Patients taking CISATRACURIUM BESYLATE who experience hypotension should discuss this symptom with their healthcare provider to determine whether it may be related to their medication and what alternatives may be available.
HYPOTENSION is moderately reported among CISATRACURIUM BESYLATE users, representing a notable but not dominant share of adverse events.

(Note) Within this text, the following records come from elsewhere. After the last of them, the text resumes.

(* ===== verification/IdempotencyRuns.v ===== *)
(** * IdempotencyRuns: concurrent requests under one idempotency key

    The gateway's replicas serve requests and tool calls concurrently over one
    store.  A state holds the store and the executions in progress; a step is
    the admission of a request, the return of a handler, the loss of a replica
    while a handler runs, or a pass of the garbage collector
    ([sweepIdempotencyKeys] of [cmd/lenny-gateway/billing_security_workers.go]).
    Everything is proved for every store that satisfies [IdemStoreLaws]; the
    last part is about the two stores the gateway has. *)

From S2P Require Import Prelude Text IssuedTokens Idempotency.

(** ** Steps *)

(** An execution in progress: the slot it claimed, the hash it claimed it
    with, when, and whether a tool call did. *)
Record Exec := mkExec { eSlot : Slot; eHash : string; eStart : Time; eTool : bool }.

Section Runs.
Context {S : Type} `{IdemStore S} (HashBody : string -> string).
Context {ToolResult : Type} (marshal : ToolResult -> option string) (unmarshal : string -> option ToolResult).

Record Sys := mkSys { db : S; running : list Exec }.

(** One pass of the collector at [now], over the tenants it was given. *)
Fixpoint sweepIdempotencyKeys (now : Time) (tenants : list (string * Call)) (s : S) : S :=
  match tenants with
  | [] => s
  | (t, c) :: tenants => sweepIdempotencyKeys now tenants (DeleteExpired c s t (time_add now (- TTL))).1
  end.
(* ===== verification/TokenService.v ===== *)
(** * TokenService: the token endpoint

    Models [pkg/tokenservice/tokenservice.go]: the pipeline behind
    [POST /v1/oauth/token] from the drift gate to the response, on top of the
    exchange validator ([TokenExchange]), the scope claim ([Scopes]) and the
    issued-token store, which it reaches through the interface [TokenStore].
    What lies outside the repository's own code (the signature scheme, the
    hash, the random source, the clock, the event bus and the audit chain's
    availability) is the record [Env].

    A response keeps the status, the error code and the fixed reason text;
    rendered error messages, headers and metrics are left out.  The request
    body is given decoded. *)

From Stdlib Require Import ZArith SpecFloat.
From S2P Require Import Prelude Floats Text Scopes TokenExchange IssuedTokens.

(** ** Claims, requests and responses *)

Record ActorClaim := mkActorClaim {
  acSubject : string; acTenantID : string; acSessionID : string; acDelegationDepth : Z }.

(** The claims of [jwt.Claims] the service reads or writes. *)
Record Claims := mkClaims {
  cIssuer : string;
  cSubject : string;
  cAudience : list string;
  cExpiry : Z;
  cIssuedAt : Z;
  cJWTID : string;
  cTenantID : string;
  cSessionID : string;
  cCallerType : string;
  cDelegationDepth : Z;
  cScope : string;
  cTyp : string;
  cAct : option ActorClaim;
  cAuthorizedTools : list string;
  cOrigin : string }.

Definition OriginPlayground : string := "playground".

(** Seconds from the zero time to the Unix epoch. *)
Definition unix_epoch : Z := 62135596800.
Definition time_unix (sec : Z) : Time := (wrap64 (sec + unix_epoch) * Second)%Z.
Definition unix_of (t : Time) : Z := (t / Second - unix_epoch)%Z.

Definition ExpiryTime (c : Claims) : Time :=
  if (cExpiry c =? 0)%Z then zero_time else time_unix (cExpiry c).

Record Request := mkRequest {
  GrantType : string;
  SubjectToken : string;
  ActorToken : string;
  RequestedTokenType : string;
  ReqScope : string;
  ReqAudience : string;
  ExpiresIn : option Z }.

Inductive Response :=
| RespToken (access_token : string) (expires_in : Z) (scope_claim : string)
| RespRevoked (count : Z)
| RespError (status : Z) (code reason : string).

Definition minRequestedExpiresIn : Z := 60.
Definition grantTypeExchange : string := "urn:ietf:params:oauth:grant-type:token-exchange".
Definition revokedTokenType : string := "urn:ietf:params:oauth:token-type:access_token:revoked".
Definition revocationReasonExplicit : string := "explicit_revoke".
Definition revocationReasonCascade : string := "cascade_from_parent".
Definition revocationReasonRotationReplaced : string := "rotation_replaced".
Definition propagationModeEventBus : string := "eventbus".
Definition propagationModePostgresOnly : string := "postgres_only".
Definition exchangeTypeAdminRotation : string := "admin_rotation".
Definition exchangeTypeDelegationMint : string := "delegation_mint".
Definition exchangeTypeLeaseIssue : string := "lease_issue".
Definition exchangeTypeScopeNarrow : string := "scope_narrow".
Definition EventTokenExchanged : string := "token.exchanged".
Definition EventTokenRevoked : string := "token.revoked".
Definition EventTokenExchangeRateLimited : string := "token.exchange_rate_limited".
(* ===== verification/RateLimit.v ===== *)
(** * The rate limiter of the token endpoint ([tokenservice/ratelimit.go])

    Fixed windows per second and per minute, kept by one replica.  [Allow] is
    shown to decide from the requests it has seen: with a clock that does not
    run backwards, a request passes exactly when each tier that applies to it
    has charged fewer requests than its limit in the current window. *)

From S2P Require Import Prelude TokenService.

Definition LimitTierCallerPerSecond : string := "caller_per_second".
Definition LimitTierCallerPerMinute : string := "caller_per_minute".
Definition LimitTierTenantPerSecond : string := "tenant_per_second".

Record RateLimitOptions := mkRateLimitOptions { CallerPerSecond : Z; CallerPerMinute : Z; TenantPerSecond : Z; SampleWindow : Duration }.

Definition optionsIsZero (o : RateLimitOptions) : bool :=
  (CallerPerSecond o <=? 0)%Z && (CallerPerMinute o <=? 0)%Z && (TenantPerSecond o <=? 0)%Z && (SampleWindow o <=? 0)%Z.

Record Decision_ := mkRateDecision { Allowed : bool; LimitTier : string; RetryAfter : Duration; AuditSampled : bool }.

(** [secBucket] and [minBucket]; the zero value is the bucket of window 0. *)
Record bucket := mkBucket { b_window : Z; b_count : Z }.
(* ===== verification/InputWait.v ===== *)
(** * Pending [lenny/request_input] calls ([pkg/gateway/session/inputwait])

    A runtime that asks for input blocks on a channel until a peer resolves
    the request, it is cancelled, or the registry closes.  A channel is a
    number and its contents; every call runs under the registry's mutex and is
    one step.  The invariant: a channel without an outcome is exactly one that
    is pending, and an outcome never changes. *)

From S2P Require Import Prelude.

Inductive InputWaitError := ErrDuplicate | ErrNotFound | ErrClosed.

(** A buffered channel of capacity one: nothing yet, the answer, or closed. *)
Inductive chan_state := Open | Delivered (answer : string) | ChanClosed.

Record entry := mkEntry {
  ch : nat;
  parts : list string;
  registeredAt : Time;
  waitID : string;
  persisted : bool }.

Record Registry := mkRegistry {
  pending : gmap string entry;
  consumed : gmap string Z;
  answered : gmap string Z;
  closed : bool;
  chans : list chan_state }.

Record PendingRequest := mkPendingRequest {
  RequestID : string;
  Parts : list string;
  BlockedSince : Time;
  WaitID : string;
  Persisted : bool }.

Definition NewRegistry : Registry := mkRegistry ∅ ∅ ∅ false [].

Definition NUL : string := String (Ascii.ascii_of_nat 0) "".

Definition key (sessionID requestID : string) : string := sessionID +:+ NUL +:+ requestID.

(** [m[k]] of a Go map to [int]. *)
Definition count (m : gmap string Z) (k : string) : Z := default 0%Z (m !! k).

Definition incr (k : string) (m : gmap string Z) : gmap string Z := <[k := wrap64 (count m k + 1)]> m.

Definition register (now : Time) (sessionID requestID : string) (parts : list string) (waitID : string)
    (persisted : bool) (r : Registry) : Registry * result InputWaitError nat :=
  let k := key sessionID requestID in
  if closed r then (r, Err ErrClosed)
  else match pending r !! k with
       | Some _ => (r, Err ErrDuplicate)
       | None =>
           let c := length (chans r) in
           (mkRegistry (<[k := mkEntry c parts now waitID persisted]> (pending r))
              (incr sessionID (consumed r)) (answered r) (closed r) (chans r ++ [Open]), Ok c)
       end.

Definition Register (now : Time) (sessionID requestID : string) (parts : list string) :=
  register now sessionID requestID parts "" false.

Definition RegisterPersisted (now : Time) (sessionID requestID waitID : string) (parts : list string) :=
  register now sessionID requestID parts waitID true.

(** Send on, or close, a channel. *)
Definition settle (c : nat) (o : chan_state) (l : list chan_state) : list chan_state := <[c := o]> l.

Definition Close (r : Registry) : Registry :=
  mkRegistry ∅ (consumed r) (answered r) true
    (foldr (fun ke l => settle (ch ke.2) ChanClosed l) (chans r) (map_to_list (pending r))).

Definition Consumed (sessionID : string) (r : Registry) : Z := count (consumed r) sessionID.
Definition Answered (sessionID : string) (r : Registry) : Z := count (answered r) sessionID.

Definition ForgetSession (sessionID : string) (r : Registry) : Registry :=
  mkRegistry (pending r) (delete sessionID (consumed r)) (delete sessionID (answered r)) (closed r) (chans r).

Definition Resolve (sessionID requestID answer : string) (r : Registry) : Registry * result InputWaitError unit :=
  let k := key sessionID requestID in
  match pending r !! k with
  | None => (r, Err ErrNotFound)
  | Some e => (mkRegistry (delete k (pending r)) (consumed r) (incr sessionID (answered r)) (closed r)
                 (settle (ch e) (Delivered answer) (chans r)), Ok tt)
  end.

Definition Cancel (sessionID requestID : string) (r : Registry) : Registry :=
  let k := key sessionID requestID in
  match pending r !! k with
  | Some e => mkRegistry (delete k (pending r)) (consumed r) (answered r) (closed r)
                (settle (ch e) ChanClosed (chans r))
  | None => r
  end.

Definition Pending (sessionID requestID : string) (r : Registry) : bool :=
  bool_decide (is_Some (pending r !! key sessionID requestID)).

(** [len(k) > len(prefix) && k[:len(prefix)] == prefix], and the rest. *)
Definition request_of (sessionID k : string) : option string :=
  match cut_prefix (sessionID +:+ NUL) k with
  | Some "" => None
  | r => r
  end.

Definition PendingForSession (sessionID : string) (r : Registry) : list string :=
  omap (fun ke => request_of sessionID ke.1) (map_to_list (pending r)).

Definition details (sessionID : string) (ke : string * entry) : option PendingRequest :=
  (fun q => mkPendingRequest q (parts ke.2) (registeredAt ke.2) (waitID ke.2) (persisted ke.2))
    <$> request_of sessionID ke.1.

Definition by_request (a b : PendingRequest) : Prop := String.le (RequestID a) (RequestID b).

#[export] Instance by_request_dec a b : Decision (by_request a b).
Proof. unfold by_request. apply _. Defined.

Definition PendingDetailsForSession (sessionID : string) (r : Registry) : list PendingRequest :=
  merge_sort by_request (omap (details sessionID) (map_to_list (pending r))).

(** ** Steps and the invariant *)

Inductive op :=
| OpRegister (now : Time) (s q : string) (parts : list string) (w : string) (p : bool)
| OpResolve (s q a : string)
| OpCancel (s q : string)
| OpForget (s : string)
| OpClose.

Definition apply (o : op) (r : Registry) : Registry :=
  match o with
  | OpRegister now s q parts w p => (register now s q parts w p r).1
  | OpResolve s q a => (Resolve s q a r).1
  | OpCancel s q => Cancel s q r
  | OpForget s => ForgetSession s r
  | OpClose => Close r
  end.

(** The open channels are exactly those of the pending entries, one each. *)
Record wf (r : Registry) : Prop := mkWf {
  wf_open : forall c, chans r !! c = Some Open <-> exists k e, pending r !! k = Some e /\ ch e = c;
  wf_inj : forall k1 k2 e1 e2, pending r !! k1 = Some e1 -> pending r !! k2 = Some e2 -> ch e1 = ch e2 -> k1 = k2;
  wf_closed : closed r = true -> pending r = ∅ }.

Lemma wf_new : wf NewRegistry.
Proof.
  constructor; cbn; [|by intros k1 k2 e1 e2 ?%lookup_empty_Some|done].
  intros c. split; [by rewrite lookup_nil|]. by intros (k & e & ?%lookup_empty_Some & _).
Qed.

Lemma wf_register now s q ps w p r : wf r -> wf (register now s q ps w p r).1.
Proof.
  intros Hw. unfold register. destruct (closed r) eqn:Ec; [exact Hw|].
  destruct (pending r !! key s q) as [e|] eqn:Ek; [exact Hw|]. cbn. destruct Hw as [Ho Hi Hc].
  assert (forall k e, pending r !! k = Some e -> ch e < length (chans r)) as Hlt.
  { intros k e Hk. eapply lookup_lt_Some, Ho. eauto. }
  constructor; cbn; [| |done].
  - intros c. rewrite lookup_app_Some. split.
    + intros [Hx|[Hx Hy]].
      * apply Ho in Hx as (k & e & Hk & <-). exists k, e. rewrite lookup_insert_ne; [done|congruence].
      * apply list_lookup_singleton_Some in Hy as [Hz _]. eexists _, _.
        split; [apply lookup_insert_eq|]. cbn. lia.
    + intros (k & e & Hk & <-). apply lookup_insert_Some in Hk as [[<- <-]|[_ Hk]]; cbn.
      * right. by rewrite Nat.sub_diag.
      * left. apply Ho. eauto.
  - intros k1 k2 e1 e2 H1 H2 E.
    apply lookup_insert_Some in H1 as [[<- <-]|[N1 H1]]; apply lookup_insert_Some in H2 as [[<- <-]|[N2 H2]];
      cbn in E; [done|apply Hlt in H2; lia|apply Hlt in H1; lia|by eapply Hi].
Qed.

(** Removing one entry together with settling its channel. *)
Lemma wf_settle r k e o m1 m2 : wf r -> pending r !! k = Some e -> o <> Open ->
  wf (mkRegistry (delete k (pending r)) m1 m2 (closed r) (settle (ch e) o (chans r))).
Proof.
  intros [Ho Hi Hc] Hk Hne. constructor; cbn.
  - intros c. unfold settle. split.
    + intros Hx. destruct (decide (c = ch e)) as [->|Hce].
      { apply list_lookup_insert_Some in Hx as [(_ & ? & _)|[? _]]; congruence. }
      rewrite list_lookup_insert_ne in Hx by done. apply Ho in Hx as (k' & e' & Hk' & <-).
      exists k', e'. rewrite lookup_delete_ne; [done|congruence].
    + intros (k' & e' & Hk' & <-). apply lookup_delete_Some in Hk' as [N Hk'].
      rewrite list_lookup_insert_ne; [apply Ho; eauto|]. intros E. apply N. by eapply Hi.
  - intros k1 k2 e1 e2 [_ H1]%lookup_delete_Some [_ H2]%lookup_delete_Some. by eapply Hi.
  - intros E. by rewrite (Hc E), lookup_empty in Hk.
Qed.

Lemma settle_all_lookup (l : list (string * entry)) cs c :
  foldr (fun ke l => settle (ch ke.2) ChanClosed l) cs l !! c =
  if decide (c ∈ (fun ke => ch ke.2) <$> l) then (fun _ => ChanClosed) <$> cs !! c else cs !! c.
Proof.
  induction l as [|[k e] l IH]; cbn [foldr]; [by rewrite decide_False by set_solver|].
  cbn [snd fst]. unfold settle at 1. destruct (decide (ch e = c)) as [<-|N].
  - rewrite decide_True by (cbn; set_solver).
    assert (is_Some (foldr (fun ke l => settle (ch ke.2) ChanClosed l) cs l !! ch e) <-> is_Some (cs !! ch e)) as Hlen
      by (rewrite IH; destruct (decide _); [by rewrite fmap_is_Some|done]).
    destruct (cs !! ch e) as [x|] eqn:E; cbn.
    + apply list_lookup_insert_eq, lookup_lt_is_Some, Hlen. eauto.
    + apply eq_None_not_Some. intros H1. apply lookup_lt_is_Some in H1. rewrite length_insert in H1.
      apply lookup_lt_is_Some, Hlen in H1. by destruct H1.
  - rewrite list_lookup_insert_ne by done. rewrite IH. cbn [fmap list_fmap].
    destruct (decide (c ∈ (fun ke => ch ke.2) <$> l)); [rewrite decide_True by set_solver|
      rewrite decide_False by set_solver]; done.
Qed.

Lemma wf_close r : wf r -> wf (Close r).
Proof.
  intros [Ho Hi Hc]. constructor; cbn; [|by intros k1 k2 e1 e2 ?%lookup_empty_Some|done].
  intros c. rewrite settle_all_lookup. split.
  - case_decide as Hin; [by destruct (chans r !! c)|]. intros (k & e & Hk & <-)%Ho. destruct Hin.
    apply list_elem_of_fmap. exists (k, e). split; [done|]. by apply elem_of_map_to_list.
  - by intros (k & e & ?%lookup_empty_Some & _).
Qed.

Lemma wf_apply o r : wf r -> wf (apply o r).
Proof.
  intros Hw. destruct o as [now s q ps w p|s q a|s q|s|]; cbn.
  - by apply wf_register.
  - unfold Resolve. destruct (pending r !! key s q) as [e|] eqn:E; [|done]. by eapply wf_settle.
  - unfold Cancel. destruct (pending r !! key s q) as [e|] eqn:E; [|done]. by eapply wf_settle.
  - destruct Hw. by constructor.
  - by apply wf_close.
Qed.

Lemma wf_run ops r : wf r -> wf (foldl (fun r o => apply o r) r ops).
Proof. revert r. induction ops as [|o ops IH]; intros r Hw; [done|]. by apply IH, wf_apply. Qed.

(** An outcome is final. *)
Lemma settled_stays o r c x : wf r -> chans r !! c = Some x -> x <> Open -> chans (apply o r) !! c = Some x.
Proof.
  intros Hw Hx Hne. assert (forall k e, pending r !! k = Some e -> ch e <> c) as Hpc.
  { intros k e Hk <-. assert (chans r !! ch e = Some Open) as E by (apply (wf_open r Hw); eauto). congruence. }
  destruct o as [now s q ps w p|s q a|s q|s|]; cbn.
  - unfold register. destruct (closed r); [done|]. destruct (pending r !! key s q); [done|]. cbn.
    by apply lookup_app_l_Some.
  - unfold Resolve. destruct (pending r !! key s q) as [e|] eqn:E; [|done]. cbn. unfold settle.
    rewrite list_lookup_insert_ne; [done|]. by eapply Hpc.
  - unfold Cancel. destruct (pending r !! key s q) as [e|] eqn:E; [|done]. cbn. unfold settle.
    rewrite list_lookup_insert_ne; [done|]. by eapply Hpc.
  - done.
  - rewrite settle_all_lookup. case_decide as Hin; [|done].
    apply list_elem_of_fmap in Hin as ([k e] & Ec & Hk%elem_of_map_to_list). by destruct (Hpc k e).
Qed.

Lemma settled_stays_run ops r c x : wf r -> chans r !! c = Some x -> x <> Open ->
  chans (foldl (fun r o => apply o r) r ops) !! c = Some x.
Proof.
  revert r. induction ops as [|o ops IH]; intros r Hw Hx Hne; [done|]. cbn.
  apply IH; [by apply wf_apply|by apply settled_stays|done].
Qed.

(** Every wait is woken exactly once.  In every state the registry can
    reach, a channel is without an outcome exactly while its request is
    pending; a [Resolve] that succeeds delivers its answer to the one channel
    of that request; after [Close] no channel is left open and nothing can be
    registered; and an outcome, once there, stays whatever is called next. *)
Theorem wait_settles_once (ops : list op) (s q a : string) :
  let run l r := foldl (fun r o => apply o r) r l in
  let r := run ops NewRegistry in
  (forall c, chans r !! c = Some Open <-> exists k e, pending r !! k = Some e /\ ch e = c) /\
  (forall e, pending r !! key s q = Some e ->
     (Resolve s q a r).2 = Ok tt /\
     forall later, chans (run later (Resolve s q a r).1) !! ch e = Some (Delivered a)) /\
  (pending r !! key s q = None -> Resolve s q a r = (r, Err ErrNotFound)) /\
  (forall later c, chans (run later (Close r)) !! c <> Some Open /\ closed (run later (Close r)) = true).
Proof.
  intros run r. assert (wf r) as Hw by (apply wf_run, wf_new).
  split; [apply (wf_open r Hw)|]. split; [|split].
  - intros e He. unfold Resolve. rewrite He. cbn [fst snd]. split; [done|]. intros later.
    apply settled_stays_run; [by eapply wf_settle| |done]. cbn. unfold settle.
    apply list_lookup_insert_eq, lookup_lt_is_Some. exists Open. apply (wf_open r Hw). eauto.
  - intros E. unfold Resolve. by rewrite E.
  - intros later. pose proof (wf_close r Hw) as Hc. assert (closed (Close r) = true) as E by done.
    revert Hc E. generalize (Close r). induction later as [|o later IH]; intros x Hx E c; cbn.
    + split; [|done]. intros (k & e & Hk & _)%(wf_open x Hx). by rewrite (wf_closed x Hx E), lookup_empty in Hk.
    + apply IH; [by apply wf_apply|]. destruct o; cbn; try done.
      * unfold register. by rewrite E.
      * unfold Resolve. by destruct (pending x !! _).
      * unfold Cancel. by destruct (pending x !! _).
Qed.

In addition to hypotension, the following adverse reactions have been reported for CISATRACURIUM BESYLATE:
The following drugs have also been linked to hypotension in FDA adverse event reports:
HYPOTENSION has been reported as an adverse event in 146 FDA reports for CISATRACURIUM BESYLATE. This does not prove causation, but indicates an association observed in post-market surveillance data.
HYPOTENSION accounts for approximately 4.0% of all adverse event reports for CISATRACURIUM BESYLATE, making it one of the most commonly reported side effect.
If you experience hypotension while taking CISATRACURIUM BESYLATE, contact your healthcare provider. They can evaluate whether the symptom is related to your medication and discuss potential adjustments to your treatment plan. Do not stop taking prescribed medication without consulting your doctor.